The choices we face in mapping out the development of PetaFLOPS computing technology can be brought into focus by considering two development paths, which are the two ends of a spectrum of opportunities. The first path continues the high-performance-computer-as-big-laboratory-instrument approach mentioned above. We may refer to the software technology required for this approach as BLISS (Big Lab Instrument Software System). BLISS is specifically oriented toward scientific computing on ``big iron'' machines. The second path leads to the development of a seamless ``metasystem,'' composed of multiple high-performance (but sub-PetaFLOPS) machines, designed for use by a wide community. This path leverages the commercial software market by providing the software infrastructure needed to facilitate (entice) the entry of third party independent software vendors into the parallel processing market. Below, we expand on these two diametrically opposed visions, examine their respective impact on technology, and discuss the risks and rewards associated with each.
BLISS represents the status quo in which the abstract machine presented to the programmer closely matches the underlying physical machine. The system will be response-time oriented and targeted to data-parallel scientific applications. It will be a single-user, batch-style environment, with resource management being performed primarily by hand. With the exception of data-parallel applications, writing software on BLISS will be at least as difficult as it is today on comparable systems. Current tools, or reasonable extensions to these tools (e.g., HPF), will provide the software infrastructure for data-parallel programming.

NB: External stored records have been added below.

(* ===== verification/Roots.v ===== *)
(** * MCP roots

    internal/protocol/roots.go: the roots a client or server may access, their
    permissions and watchers.  The access check is proved to confine accepted
    paths to their root, whatever "." and ".." they contain; which of several
    nested roots decides is left to the order of map iteration. *)
From S2P Require Import Prelude GoString GoPath Protocol.

Set Default Proof Using "Type*".

(** ** Data *)

Record Root := { URI : string; Name : string }.

Record RootPermissions := { Read : bool; Write : bool; List : bool; Watch : bool }.

Record RootEntry := {
  EntryRoot : Root;
  Added : Z;
  LastUsed : Z;
  Permissions : option RootPermissions;
}.

(** A callback is a function of the caller, named by a number. *)
Record RootWatcher := {
  RootURI : string;
  Callback : nat;
  LastChange : Z;
  Active : bool;
}.

Record RootManager := {
  roots : gmap string RootEntry;
  watchers : gmap string RootWatcher;
}.

Definition NewRootManager : RootManager := {| roots := ∅; watchers := ∅ |}.

Definition setRoots (f : gmap string RootEntry → gmap string RootEntry) (rm : RootManager) :
    RootManager :=
  {| roots := f (roots rm); watchers := watchers rm |}.

Definition setWatchers (f : gmap string RootWatcher → gmap string RootWatcher)
    (rm : RootManager) : RootManager :=
  {| roots := roots rm; watchers := f (watchers rm) |}.

Definition touch (now : Z) (e : RootEntry) : RootEntry :=
  {| EntryRoot := EntryRoot e; Added := Added e; LastUsed := now; Permissions := Permissions e |}.

Definition defaultPermissions : RootPermissions :=
  {| Read := true; Write := false; List := true; Watch := false |}.

Section roots.
(** url.Parse, with the text of its error. *)
Context (urlParse : string → res string URL).

(** ** Validation and normalisation *)

Definition validateRootURI (uri : string) : res string unit :=
  if decide (uri = "") then Err "URI cannot be empty"
  else
    match urlParse uri with
    | Err e => Err ("invalid URI format: " +:+ e)
    | Ok parsedURL =>
        if decide (url_Scheme parsedURL = "file") then
          if decide (url_Path parsedURL = "") then Err "file URI must have a path" else Ok tt
        else if decide (url_Scheme parsedURL = "http" ∨ url_Scheme parsedURL = "https") then
          if decide (url_Host parsedURL = "") then Err "HTTP URI must have a host" else Ok tt
        else if decide (url_Scheme parsedURL = "") then
          if IsAbs uri then Ok tt else Err "relative paths not supported as roots"
        else Ok tt
    end.

(** The path of a file URI, otherwise the text itself. *)
Definition pathOf (path : string) : string :=
  if HasPrefix path "file://"
  then match urlParse path with Ok parsedURL => url_Path parsedURL | Err _ => path end
  else path.

Definition normalizePath (path : string) : string := Clean (pathOf path).

Definition isPathInRoot (path rootURI : string) : bool :=
  let normalizedRoot := normalizePath rootURI in
  if negb (HasPrefix path normalizedRoot) then false
  else if String.length normalizedRoot <? String.length path
  then bool_decide (String.get (String.length normalizedRoot) path = Some Separator)
  else true.

Definition hasPermission (permissions : option RootPermissions) (operation : string) : bool :=
  match permissions with
  | None => false
  | Some p =>
      if decide (operation = "read") then Read p
      else if decide (operation ∈ ["write"; "create"; "update"; "delete"]) then Write p
      else if decide (operation = "list") then List p
      else if decide (operation = "watch") then Watch p
      else false
  end.

(** ** Operations *)

Definition AddRoot (now : Z) (root : Root) (permissions : option RootPermissions)
    (rm : RootManager) : RootManager * res MCPError unit :=
  match validateRootURI (URI root) with
  | Err e => (rm, Err (NewValidationError "uri" (VString (URI root)) e))
  | Ok _ =>
      (setRoots (insert (URI root)
         {| EntryRoot := root; Added := now; LastUsed := now;
            Permissions := Some (default defaultPermissions permissions) |}) rm, Ok tt)
  end.

Definition RemoveRoot (uri : string) (rm : RootManager) : RootManager * res MCPError unit :=
  match roots rm !! uri with
  | None => (rm, Err (NewResourceError uri "remove" "root not found"))
  | Some _ => (setRoots (delete uri) (setWatchers (delete uri) rm), Ok tt)
  end.

Definition GetRoot (now : Z) (uri : string) (rm : RootManager) :
    RootManager * res MCPError RootEntry :=
  match roots rm !! uri with
  | None => (rm, Err (NewResourceError uri "get" "root not found"))
  | Some entry => (setRoots (insert uri (touch now entry)) rm, Ok (touch now entry))
  end.

Definition ListRoots (order : list string) (rm : RootManager) : list Root :=
  omap (λ uri, EntryRoot <$> roots rm !! uri) order.

(** The loop of CheckRootAccess: the first root of [order] that holds the path
    decides. *)
Fixpoint checkRoots (now : Z) (path normalizedPath operation : string) (order : list string)
    (rm : RootManager) : RootManager * res MCPError RootEntry :=
  match order with
  | [] => (rm, Err (NewAuthorizationError path "not within any managed root"))
  | uri :: rest =>
      match roots rm !! uri with
      | None => checkRoots now path normalizedPath operation rest rm
      | Some entry =>
          if isPathInRoot normalizedPath (URI (EntryRoot entry)) then
            if negb (hasPermission (Permissions entry) operation)
            then (rm, Err (NewAuthorizationError path operation))
            else (setRoots (insert uri (touch now entry)) rm, Ok (touch now entry))
          else checkRoots now path normalizedPath operation rest rm
      end
  end.

Definition CheckRootAccess (now : Z) (path operation : string) (order : list string)
    (rm : RootManager) : RootManager * res MCPError RootEntry :=
  checkRoots now path (normalizePath path) operation order rm.

(** A nil Permissions would panic here; AddRoot never stores one. *)
Definition WatchRoot (now : Z) (uri : string) (callback : nat) (rm : RootManager) :
    option (RootManager * res MCPError unit) :=
  match roots rm !! uri with
  | None => Some (rm, Err (NewResourceError uri "watch" "root not found"))
  | Some entry =>
      permissions ← Permissions entry;
      Some (if negb (Watch permissions) then (rm, Err (NewAuthorizationError uri "watch"))
            else (setWatchers (insert uri
                    {| RootURI := uri; Callback := callback; LastChange := now;
                       Active := true |}) rm, Ok tt))
  end.

Definition UnwatchRoot (uri : string) (rm : RootManager) : RootManager * res MCPError unit :=
  match watchers rm !! uri with
  | None => (rm, Err (NewResourceError uri "unwatch" "watcher not found"))
  | Some _ => (setWatchers (delete uri) rm, Ok tt)
  end.

Definition notified (uri watchedURI : string) (w : RootWatcher) : bool :=
  Active w && isPathInRoot uri watchedURI.

(** The new manager and the callbacks started, each with the URI and the event. *)
Definition NotifyRootChange (now : Z) (uri event : string) (order : list string)
    (rm : RootManager) : RootManager * list (nat * string * string) :=
  (setWatchers (map_imap (λ watchedURI w, Some
     (if notified uri watchedURI w
      then {| RootURI := RootURI w; Callback := Callback w; LastChange := now;
              Active := Active w |} else w))) rm,
   omap (λ watchedURI, w ← watchers rm !! watchedURI;
           if notified uri watchedURI w then Some (Callback w, uri, event) else None) order).

(** [workingDir] is filepath.Abs("."), [None] if it fails. *)
Definition CreateDefaultRoots (now : Z) (workingDir : option string) (rm : RootManager) :
    RootManager * bool :=
  match workingDir with
  | None => (rm, false)
  | Some dir =>
      let '(rm', r) := AddRoot now {| URI := "file://" +:+ dir; Name := "Working Directory" |}
        (Some {| Read := true; Write := false; List := true; Watch := true |}) rm in
      (rm', is_ok r)
  end.
End roots.

(** ** Paths in roots *)

Lemma get_app_length s t : String.get (String.length s) (s +:+ t) = String.get 0 t.
Proof. induction s as [|c s IH]; [done|]. apply IH. Qed.
Lemma subscriptionID_inj a b n m :
  subscriptionID a n = subscriptionID b m → a = b ∧ n = m.
Proof.
  intros Heq%sapp_cancel_l. apply sapp_split_char in Heq as [-> ?%Itoa_inj]; [done|..];
    apply CountByte_Itoa_underscore.
Qed.

(** ** The two maps agree *)

Record sm_ok (sm : SubscriptionManager) : Prop := {
  ok_sub : ∀ id s, subscriptions sm !! id = Some s →
    SubID s = id ∧ (∃ nano, id = subscriptionID (ClientID s) nano) ∧
    ∃ c, clients sm !! ClientID s = Some c ∧ Subscriptions c !! id = Some s;
  ok_client : ∀ cid c, clients sm !! cid = Some c →
    CID c = cid ∧ Subscriptions c ≠ ∅ ∧
    ∀ id s, Subscriptions c !! id = Some s → subscriptions sm !! id = Some s ∧ ClientID s = cid;
}.

(** Every operation on the manager. *)
Inductive sm_step (sm : SubscriptionManager) : SubscriptionManager → Prop :=
  | step_subscribe nano created seen cid session req notify :
      sm_step sm (Subscribe nano created seen cid session req notify sm).1
  | step_unsubscribe cid id : sm_step sm (Unsubscribe cid id sm).1
  | step_cleanup now maxAge : sm_step sm (CleanupExpiredSubscriptions now maxAge sm).

Lemma Subscribe_ok nano created seen cid session req notify sm :
  sm_ok sm → sm_ok (Subscribe nano created seen cid session req notify sm).1.
Proof.
  intros Hok. unfold Subscribe. case_decide; [done|].
  destruct (validateFilters 0 (ReqFilters req)); [|done]. simpl.
  set (id := subscriptionID cid nano). split; simpl.
  - intros id' s. rewrite lookup_insert_Some. intros [[<- <-]|[Hne Hs]]; simpl.
    + split; [done|]. split; [by eexists|]. eexists. rewrite lookup_insert_eq.
      split; [done|]. simpl. by rewrite lookup_insert_eq.
    + apply Hok in Hs as (Hid & Hn & c & Hc & Hcs). split; [done|]. split; [done|].
      destruct (decide (ClientID s = cid)) as [<-|].
      * eexists. rewrite lookup_insert_eq. split; [done|]. simpl.
        by rewrite lookup_insert_ne, Hc.
      * exists c. by rewrite lookup_insert_ne.
  - intros cid' c. rewrite lookup_insert_Some. intros [[<- <-]|[Hne Hc]]; simpl.
    + destruct (clients sm !! cid) as [c0|] eqn:Hc0; simpl.
      * apply Hok in Hc0 as (Hcid & _ & Hsubs). split; [done|]. split; [apply insert_non_empty|].
        intros id' s. rewrite !lookup_insert_Some. intros [[<- <-]|[? [? ?]%Hsubs]]; auto.
      * split; [done|]. split; [apply insert_non_empty|].
        intros id' s. rewrite !lookup_insert_Some, lookup_empty. naive_solver.
    + pose proof Hc as (Hcid & Hnone & Hsubs)%Hok. split; [done|]. split; [done|].
      intros id' s [Hs Hcl]%Hsubs. split; [|done]. rewrite lookup_insert_ne; [done|].
      intros <-. apply Hok in Hs as (_ & [n Heq] & _). apply subscriptionID_inj in Heq. naive_solver.
Qed.
(** ** Capabilities *)

Definition switchable : list string :=
  ["resources"; "tools"; "prompts"; "sampling"; "logging"; "roots"].

Lemma switch_isSome {A} b (new : A) old : isSome (switch b new old) = b.
Proof. by destruct b. Qed.

Lemma SetCapability_other cap b h other :
  other ≠ cap →
  hasCapability (capabilities (SetCapability cap b h).1) other = hasCapability (capabilities h) other.
Proof.
  intros Hne%String.eqb_neq. unfold SetCapability.
  repeat (case_decide; [subst; unfold hasCapability; simpl; by rewrite Hne|]). done.
Qed.

Lemma SetCapability_same cap b h :
  cap ∈ switchable → hasCapability (capabilities (SetCapability cap b h).1) cap = b.
Proof.
  intros Hin. unfold switchable in Hin. rewrite !elem_of_cons, elem_of_nil in Hin.
  destruct Hin as [->|[->|[->|[->|[->|[->|[]]]]]]]; unfold SetCapability;
    repeat first [rewrite decide_True by done | rewrite decide_False by done];
    apply switch_isSome.
Qed.

(** Switching one of the six capabilities of the first specification makes
    the server have it, or not have it, and leaves every other one as it was;
    any other name, "elicitation" and "completions" among them, is an error
    that changes nothing. *)
Theorem SetCapability_spec cap b h :
  let h' := (SetCapability cap b h).1 in let r := (SetCapability cap b h).2 in
  (is_ok r = true ↔ cap ∈ switchable) ∧ (cap ∉ switchable → h' = h) ∧
  ∀ other, hasCapability (capabilities h') other =
    if decide (other = cap ∧ cap ∈ switchable) then b else hasCapability (capabilities h) other.
Proof.
  intros h' r. subst h' r. destruct (decide (cap ∈ switchable)) as [Hin|Hout].
  - split_and!; [|done|].
    + split; [done|]. intros _. unfold switchable in Hin.
      rewrite !elem_of_cons, elem_of_nil in Hin. unfold SetCapability. repeat (case_decide; [done|]). naive_solver.
    + intros other. case_decide as Hd.
      * destruct Hd as [-> _]. by apply SetCapability_same.
      * apply SetCapability_other. naive_solver.
  - assert (SetCapability cap b h = (h, Err (NewValidationError "capability" (VString cap)
      "unknown capability"))) as ->.
    { unfold switchable in Hout. unfold SetCapability.
      repeat (case_decide; [subst; exfalso; apply Hout; set_solver|]). done. }
    simpl. split; [done|]. split; [done|]. intros other. by rewrite decide_False by naive_solver.
Qed.
Definition withFallback (fallback : string) (r : Resource) : Resource :=
  {| URI := URI r; Name := Name r; Description := Description r; MimeType := MimeType r;
     Size := Size r; Content := Content r; Metadata := Metadata r; Annotations := Annotations r;
     ResourceTemplate := ResourceTemplate r;
     Embedding := Some {| Strategy := "inline"; MaxSize := 4; EmbedTransform := "";
                          EmbedContext := ∅; Fallback := fallback |};
     Cache := Cache r; Created := Created r; Modified := Modified r; Accessed := Accessed r |}.

Definition withData (data hash : string) (r : Resource) : Resource :=
  {| URI := URI r; Name := Name r; Description := Description r; MimeType := MimeType r;
     Size := Size r;
     Content := Some {| DataType := "text"; Content_Data := data; DataEncoding := "utf-8";
                        Hash := hash; Compression := ""; LastModified := None |};
     Metadata := Metadata r; Annotations := Annotations r; ResourceTemplate := ResourceTemplate r;
     Embedding := Embedding r; Cache := Cache r; Created := Created r; Modified := Modified r;
     Accessed := Accessed r |}.

Definition after (σ : gmap ptr Resource) (ops : list Op) : ResourceManager :=
  runOps toyHash toyTypes ops (NewResourceManager σ).

(** A resource that replaces a cached one and is not cached itself is not
    served: the old one is, as long as the entry lives, without a TTL for ever. *)
Lemma stale_copy_served now :
  (GetResource now "r" (after {[1%nat := withCache 0 "" (plain "r" "old"); 2%nat := plain "r" "new"]}
     [OpAdd 7 1%nat; OpAdd 8 2%nat])).2 = Ok 1%nat.
Proof. done. Qed.

(** A cache key is looked up as a URI: the resource with the key is never read
    through it, and it is served in place of the one that has that URI. *)
Lemma key_serves_another now :
  (GetResource now "b" (after {[1%nat := withCache 0 "b" (plain "a" "A"); 2%nat := plain "b" "B"]}
     [OpAdd 7 2%nat; OpAdd 8 1%nat])).2 = Ok 1%nat.
Proof. done. Qed.

(** The hash of a resource added again with other data is that of the old data. *)
Lemma stale_hash :
  (λ r, Hash <$> Content r) <$>
    store (after {[1%nat := withData "new" "#old" (plain "r" "R")]} [OpAdd 7 1%nat]) !! 1%nat =
  Some (Some "#old").
Proof. vm_compute. reflexivity. Qed.

Definition docs : gmap ptr Resource :=
  {[1%nat := withCache 10 "" (plain "docs/a.md" "A"); 2%nat := withCache 10 "" (plain "docs/a.md" "A2")]}.
Lemma memory_refines n ops log b :
  maxEntries b = n → entries b = lastN n log → in_time_order log → stored_in_order log ops →
  maxEntries (foldl memory_step b ops) = n ∧
  entries (foldl memory_step b ops) = lastN n (foldl spec_step log ops).
Proof.
  revert log b. induction ops as [|op ops IH]; intros log b Hn He Hs Ho; [done|].
  destruct Ho as [Hop Ho]. simpl. apply IH; [by destruct op| | |done].
  - destruct op as [e|cutoff].
    + change (entries (memory_step b (StoreOp e))) with (entries (memoryStore e b)).
      by rewrite memoryStore_entries, Hn, He, lastN_snoc.
    + simpl. rewrite He. by apply filter_lastN.
  - destruct op as [e|cutoff]; simpl; [|by apply in_time_order_filter].
    apply StronglySorted_app. split_and!; [|done|repeat constructor].
    intros x y Hx ->%list_elem_of_singleton. rewrite Forall_forall in Hop. by apply Hop.
Qed.

(** With entries stored in the order of their times, a memory backend for n
    entries answers every query as if it held the last n entries of the whole
    log with its cleanups: pages of the matching ones, newest first. *)
Theorem memory_backend_refines_log max ops limit offset f :
  stored_in_order [] ops →
  let n := if decide (max ≤ 0) then 1%nat else Z.to_nat max in
  let b := foldl memory_step (newMemoryBackend max) ops in
  Query limit offset f b =
    (r ← paginate (newestFirst f (lastN n (foldl spec_step [] ops))) limit offset; Some (b, Ok r)).
Proof.
  intros Ho n b. subst b. destruct (memory_refines n ops [] (newMemoryBackend max)) as [_ He].
  - subst n. simpl. case_decide as Hm.
    + by rewrite (proj2 (Z.leb_le _ _)).
    + by rewrite (proj2 (Z.leb_gt _ _)) by lia.
  - by rewrite lastN_all by (simpl; lia).
  - constructor.
  - done.
  - simpl. by rewrite He.
Qed.

(** ** What the logger guarantees over any backend *)

#[export] Instance memory_BackendLaws : BackendLaws memoryBackend.
Proof.
  refine {| retained := entries; good := λ b, (0 < maxEntries b)%nat;
    storable := λ _, True |}.
  - intros e b b' Hb _ [= <-]. split; [done|]. rewrite memoryStore_entries.
    destruct (lastN_split (maxEntries b) (entries b ++ [e])) as (k & Hk & _).
    split; [|by exists k].
    assert (lastN (maxEntries b) (entries b ++ [e]) ≠ []) as Hne.
    { intros Heq. apply (f_equal length) in Heq. rewrite length_lastN, length_app in Heq.
      simpl in Heq. lia. }
    destruct (lastN _ _) as [|x l _] using rev_ind; [done|]. rewrite (assoc_L (++)) in Hk.
    apply app_inj_tail in Hk as [_ <-]. by rewrite last_snoc.
  - intros limit offset f b b' r Hb (r' & ? & [= <- <-])%bind_Some. done.
  - intros cutoff b b' Hb [= <-]. simpl. split; [done|]. split; [apply sublist_filter|].
    intros e ? ?. by rewrite list_elem_of_filter.
Defined.

Section over_any_backend.
Context {B : Type} `{BackendLaws B}.

Lemma paginate_head es limit page total :
  0 < limit ≤ MaxInt → paginate es limit 0 = Some (page, total) →
  head page = head es ∧ total = len es.
Proof.
  intros Hl. unfold paginate. change (0 <? 0) with false. cbv iota zeta.
  assert (0 ≤ len es) as Hlen by (unfold len; lia).
  rewrite (proj2 (Z.ltb_ge (len es) 0)), (proj2 (Z.leb_le 0 limit)), Z.add_0_l by lia.
  rewrite int64_id by (unfold in_int64; lia).
  assert (∃ e, (if len es <? limit then len es else limit) = e ∧ 0 ≤ e ≤ len es ∧ (es ≠ [] → 0 < e))
    as (e & -> & He & Hpos).
  { eexists. split; [done|]. destruct (Z.ltb_spec (len es) limit); (split; [lia|]); [|lia].
    destruct es; [done|]. unfold len. simpl. lia. }
  rewrite slice_Some by lia. intros [= <- <-]. split; [|done]. destruct es as [|x es].
  - by rewrite drop_nil, take_nil.
  - specialize (Hpos ltac:(done)). by destruct (Z.to_nat (e - 0)) eqn:?; [lia|].
Qed.

Lemma head_filter_last {A} (P : A → Prop) `{∀ x, Decision (P x)} l x :
  last l = Some x → P x → head (filter P (reverse l)) = Some x.
Proof.
  destruct l as [|y l _] using rev_ind; [done|]. rewrite last_snoc, reverse_snoc.
  intros [= ->] Hx. by rewrite filter_cons_True.
Qed.

(** With any lawful backend an event that is enabled and whose entry is stored
    is the first answer to every query from the start that it matches. *)
Theorem logged_event_found (al : AuditLogger B) b b1 nano now event user client ip agent success
    details err :
  let entry := {|
    ID := generateAuditID nano; Timestamp := now; Event := event; UserID := user;
    ClientID := client; IP := ip; UserAgent := agent; Details := details; Success := success;
    EError := default "" err |} in
  enabled al = true → event ∈ events al → backend al = Some b → good b → storable entry →
  Store entry b = (b1, Ok tt) →
  let al1 := Log nano now event user client ip agent success details err al in
  ∀ f limit al2 page total,
    0 < limit ≤ MaxInt → matchesFilter entry f = true →
    GetEntries limit 0 f al1 = Some (al2, Ok (page, total)) → head page = Some entry ∧ 1 ≤ total.
Proof.
  intros entry Hen Hev Hb Hg Hable Hst al1 f limit al2 page total Hl Hm.
  assert (backend al1 = Some b1) as Hb1.
  { subst al1. unfold Log. rewrite Hen. simpl. rewrite bool_decide_eq_true_2 by done. simpl.
    unfold storeEntry. rewrite Hb. fold entry. by rewrite Hst. }
  destruct (store_retained _ _ _ Hg Hable Hst) as (Hg1 & Hlast & _).
  unfold GetEntries. rewrite Hb1. intros ([b2 r] & Hq & [= <- ->])%bind_Some.
  destruct (query_retained _ _ _ _ _ _ Hg1 Hq) as (_ & _ & Hp).
  apply paginate_head in Hp as [Hhead ->]; [|done].
  apply (head_filter_last (λ e, matchesFilter e f = true)) in Hlast; [|done].
  change (head (newestFirst f (retained b1)) = Some entry) in Hlast. rewrite Hhead. split; [done|].
  destruct (newestFirst f (retained b1)); [done|]. unfold len. simpl. lia.
Qed.
End over_any_backend.

(** ** Statistics *)

(** The counts are those of the entries' events; the rate counts successes. *)
Lemma computeStats_counts es :
  TotalEntries (computeStats es) = len es ∧
  (∀ event, default 0 (EventCounts (computeStats es) !! event) =
     len (filter (λ e, Event e = event) es)) ∧
  (es ≠ [] → SuccessRate (computeStats es) =
     fmul (fdiv (float64_of (len (filter (λ e, Success e = true) es))) (float64_of (len es)))
       (float64_of 100)).
Proof.
  unfold computeStats. destruct (foldl countEntry (∅, 0) es) as [counts ok] eqn:Hfold. simpl.
  assert (∀ es m k, let '(counts, ok) := foldl countEntry (m, k) es in
    (∀ event, default 0 (counts !! event) =
       default 0 (m !! event) + len (filter (λ e, Event e = event) es)) ∧
    ok = k + len (filter (λ e, Success e = true) es)) as Hgen.
  { clear. intros es. induction es as [|e es IH]; intros m k; [split; intros; unfold len; simpl; lia|].
    simpl. specialize (IH (<[Event e := default 0 (m !! Event e) + 1]> m)
      (if Success e then k + 1 else k)). unfold countEntry at 2. simpl.
    destruct (foldl _ _ es) as [counts ok]. destruct IH as [Hc ->]. split.
    - intros event. rewrite Hc, filter_cons. destruct (decide (Event e = event)) as [<-|Hne].
      + rewrite lookup_insert_eq. unfold len. simpl. lia.
      + by rewrite lookup_insert_ne.
    - rewrite filter_cons. case_decide as Hs.
      + rewrite Hs. unfold len. simpl. lia.
      + by destruct (Success e). }
  specialize (Hgen es ∅ 0). rewrite Hfold in Hgen. destruct Hgen as [Hc ->].
  split; [done|]. split.
  - intros event. by rewrite Hc, lookup_empty.
  - intros Hne. rewrite (proj2 (Z.ltb_lt 0 (len es))); [done|]. destruct es; [done|].
    unfold len. simpl. lia.
Qed.

(** ** Concrete runs *)

Definition entryAt (t : Z) : AuditEntry := {|
  ID := generateAuditID t; Timestamp := t; Event := "oauth.user.login"; UserID := "ann";
  ClientID := ""; IP := "10.0.0.1"; UserAgent := "cli"; Details := None; Success := true;
  EError := "" |}.

Lemma paginate_spec_witness :
  paginate [entryAt 2; entryAt 1] MaxInt 1 = None.
Proof.
  rewrite (paginate_spec [entryAt 2; entryAt 1] MaxInt 1).
  - reflexivity.
  - by vm_compute.
  - by vm_compute.
  - by vm_compute.
Defined.

Lemma memory_backend_refines_log_witness :
  Query 10 0 None (foldl memory_step (newMemoryBackend 2)
    [StoreOp (entryAt 1); StoreOp (entryAt 2); StoreOp (entryAt 3)]) =
  Some (foldl memory_step (newMemoryBackend 2)
    [StoreOp (entryAt 1); StoreOp (entryAt 2); StoreOp (entryAt 3)],
    Ok ([entryAt 3; entryAt 2], 2)).
Proof.
  rewrite (memory_backend_refines_log 2
    [StoreOp (entryAt 1); StoreOp (entryAt 2); StoreOp (entryAt 3)] 10 0 None).
  - reflexivity.
  - simpl. repeat constructor; by vm_compute.
Defined.

Definition loginLogger : AuditLogger memoryBackend := {|
  enabled := true; storage := "memory"; maxAge := DefaultRetention;
  events := {["oauth.user.login"]}; backend := Some (newMemoryBackend 2) |}.

Lemma logged_event_found_witness :
  ∃ al2 page total,
    GetEntries 5 0 None (LogUserLogin 7 7 "ann" "10.0.0.1" "cli" true None loginLogger) =
      Some (al2, Ok (page, total)) ∧ UserID <$> head page = Some "ann".
Proof.
  eexists _, _, _. split; [reflexivity|].
  erewrite (proj1 (logged_event_found loginLogger (newMemoryBackend 2)
    (memoryStore (entryAt 7) (newMemoryBackend 2)) 7 7 "oauth.user.login" "ann" "" "10.0.0.1" "cli"
    true None None eq_refl ltac:(set_solver) eq_refl ltac:(simpl; lia) I eq_refl
    None 5 _ _ _ ltac:(unfold MaxInt; lia) eq_refl eq_refl)).
  reflexivity.
Defined.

As noted above, the range of applications for which these tools are effective is likely to become narrower and narrower as peak system performance increases, unless software and hardware architects collaborate to reverse this trend.
The construction of a seamless metasystem is a departure from current mainstream trends in high-performance computing. With the exception of regular, data-parallel problems, it is already too difficult to write applications for parallel machines; this problem will severely handicap attempts to broaden the marketplace. Much of the problem stems from the fact that the programmer of massively parallel systems today is exposed fully to the underlying machine and must constantly manage the details of where, when, and how computations are performed. The solution is to hide these details from the programmer, allowing her to concentrate on the application, not on low-level implementation details. This is accomplished by providing various forms of transparency - access, location, and temporal transparency, to name a few. We envision a software system with the following properties:
Continued development of current tools and approaches, but little else, is required to build BLISS. The software technology for a seamless metasystem, however, will depart radically from current HPC software in many ways. Work is needed in the areas of programming models, parallel languages, language interaction, compilers and run-time support, resource management, user interfaces and tools, and I/O and database management. A major effort is needed in operating systems, but the nature and scale of the challenges faced by the operating system for a metasystem will make it quite different from operating systems as we have known them for the last 20 years.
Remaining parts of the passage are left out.